Cummings v. Landes

Decision Date09 July 1908
Citation117 N.W. 22,140 Iowa 80
PartiesCUMMINGS ET AL. v. LANDES ET AL.
CourtIowa Supreme Court

OPINION TEXT STARTS HERE

Appeal from District Court, Van Buren County; C. W. Vermillion, Judge.

The petition alleged that in his lifetime Oliver H. P. Cummings owned 80 acres of land; that he died testate in 1883, devising a life estate therein to his widow and the remainder to his son, Freemont Cummings; that the widow accepted under the will and has since died; that Freemont Cummings died in 1899, leaving a widow, Alice E. Cummings, and four children, Annie E., Jessie L., Perry M., and Charles H. Cummings; that at the March, 1903, term of court, in an action entitled John H. Landes v. Alice Cummings et al., a decree was entered foreclosing an alleged mortgage of $600 covering said land executed by Freemont Cummings and wife securing a note for like amount, and both bearing date June 5, 1890, and due three years thereafter; that special execution was issued and the land sold at sheriff's sale to Landes for $1,698.05, and a year later a sheriff's deed executed to said Landes, who is claiming the right of possession; that each of plaintiffs claim a one-sixth interest in said land, and aver that the decree was void as to them because no notice of the action was served on them; that the alleged mortgage is fully satisfied in so far as any right to foreclose is concerned, and they prayed that the decree of foreclosure and all proceedings thereunder be set aside as to them, held for naught, and title to one-sixth each be quieted in them, and that the land be partitioned. A general equitable demurrer was sustained, and, as plaintiffs elected to stand on the ruling, the petition was dismissed. The plaintiffs appeal. Reversed.Robt. & H. B. Sloan, for appellants.

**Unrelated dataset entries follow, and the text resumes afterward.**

(** With an [Authorization] among the headers of the caller, the
    generation request (the second action of the run) carries it in place of
    the bearer token, beside the two fixed headers; and a [temperature]
    among the caller's parameters replaces the one of the options. *)
Example caller_authorization_replaces_the_bearer :
  exists url headers body signal,
    nth_error
      (trace (streamWatsonx (parse_table hello_table) granite hello_context
                own_authorization hello_world ∅)) 1
    = Some (Fetched (GenerationRequest url headers body signal)) /\
    headers !! "Authorization"%string = Some "Basic caller"%string /\
    headers !! "Accept"%string = Some "text/event-stream"%string /\
    headers !! "Content-Type"%string = Some "application/json"%string /\
    body_parameters body !! "temperature"%string = Some (param_number 0%float) /\
    body_parameters body !! "max_new_tokens"%string
    = Some (param_number 4096%float).
Proof.
  do 4 eexists. split; [vm_compute; reflexivity|].
  repeat split; vm_compute; reflexivity.
Qed.

Lemma reader_is_released_once_witness :
  exists before after,
    trace hello_run = (before ++ ReleaseLock :: after)%list /\
    existsb is_release before = false /\
    forallb is_closing after = true /\ after <> [].
Proof.
  apply (reader_is_released_once (parse_table hello_table) granite
           hello_context configured hello_world ∅).
  vm_compute. repeat ((left; reflexivity) || right).
Defined.

Lemma counters_are_the_last_reported_witness :
  usage_input (out_usage (output hello_run))
  = last_count input_token_count
      (world_frames (parse_table hello_table) hello_world) /\
  usage_output (out_usage (output hello_run))
  = last_count generated_token_count
      (world_frames (parse_table hello_table) hello_world).
Proof.
  apply (counters_are_the_last_reported (parse_table hello_table) granite
           hello_context configured hello_world ∅).
  vm_compute. repeat ((left; reflexivity) || right).
Defined.

Example hello_counters :
  last_count input_token_count
    (world_frames (parse_table hello_table) hello_world) = 1000000%float /\
  last_count generated_token_count
    (world_frames (parse_table hello_table) hello_world) = 500000%float.
Proof. split; vm_compute; reflexivity. Qed.

Lemma run_keeps_the_exchanged_token_witness :
  tokenCache hello_run
  = tokenCache
      (snd (getIamToken hello_world first_key (configured ≫= opt_signal)
              (initial_state granite hello_world ∅))).
Proof.
  apply (run_keeps_the_exchanged_token (parse_table hello_table) granite
           hello_context configured hello_world ∅ first_key "project-1").
  repeat split.
Defined.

Walker & McBeth and E. L. McCold, for appellees.

LADD, C. J.

The allegations of the petition were such that the demurrer was erroneously sustained if it shall be found that no notice of a suit for the foreclosure of a mortgage on 80 acres of land begun in 1903 was served on the plaintiffs, for in that event it appeared therefrom that each of them owned a one-sixth interest therein. If it be found otherwise, the ruling on the demurrer was correct. As is alleged, a printed copy of the original notice was pasted on a piece of paper, and the return of service by the sheriff is that he served this on plaintiff, then under 14 years of age, “by reading the same to each of them, and delivering each a true copy thereof in the presence and hearing of their mother, Mrs. Alice M. Cummings, at her usual place of residence in Des Moines township, Van Buren county, Iowa.” The alleged notice required them to appear on the 5th day of January, 1903, and this notice was served, if at all, on February 19th of the same year, and decree was entered March 18, 1903. An acknowledgment of timely service was indorsed by Alice M. Cummings, but long after the time fixed in the notice. The points raised by appellants are that (1) the original notice was not signed by plaintiff or his attorney; (2) that the return shows that it was not served as required by statute; and (3) that the time fixed for appearance was long previous to that of service.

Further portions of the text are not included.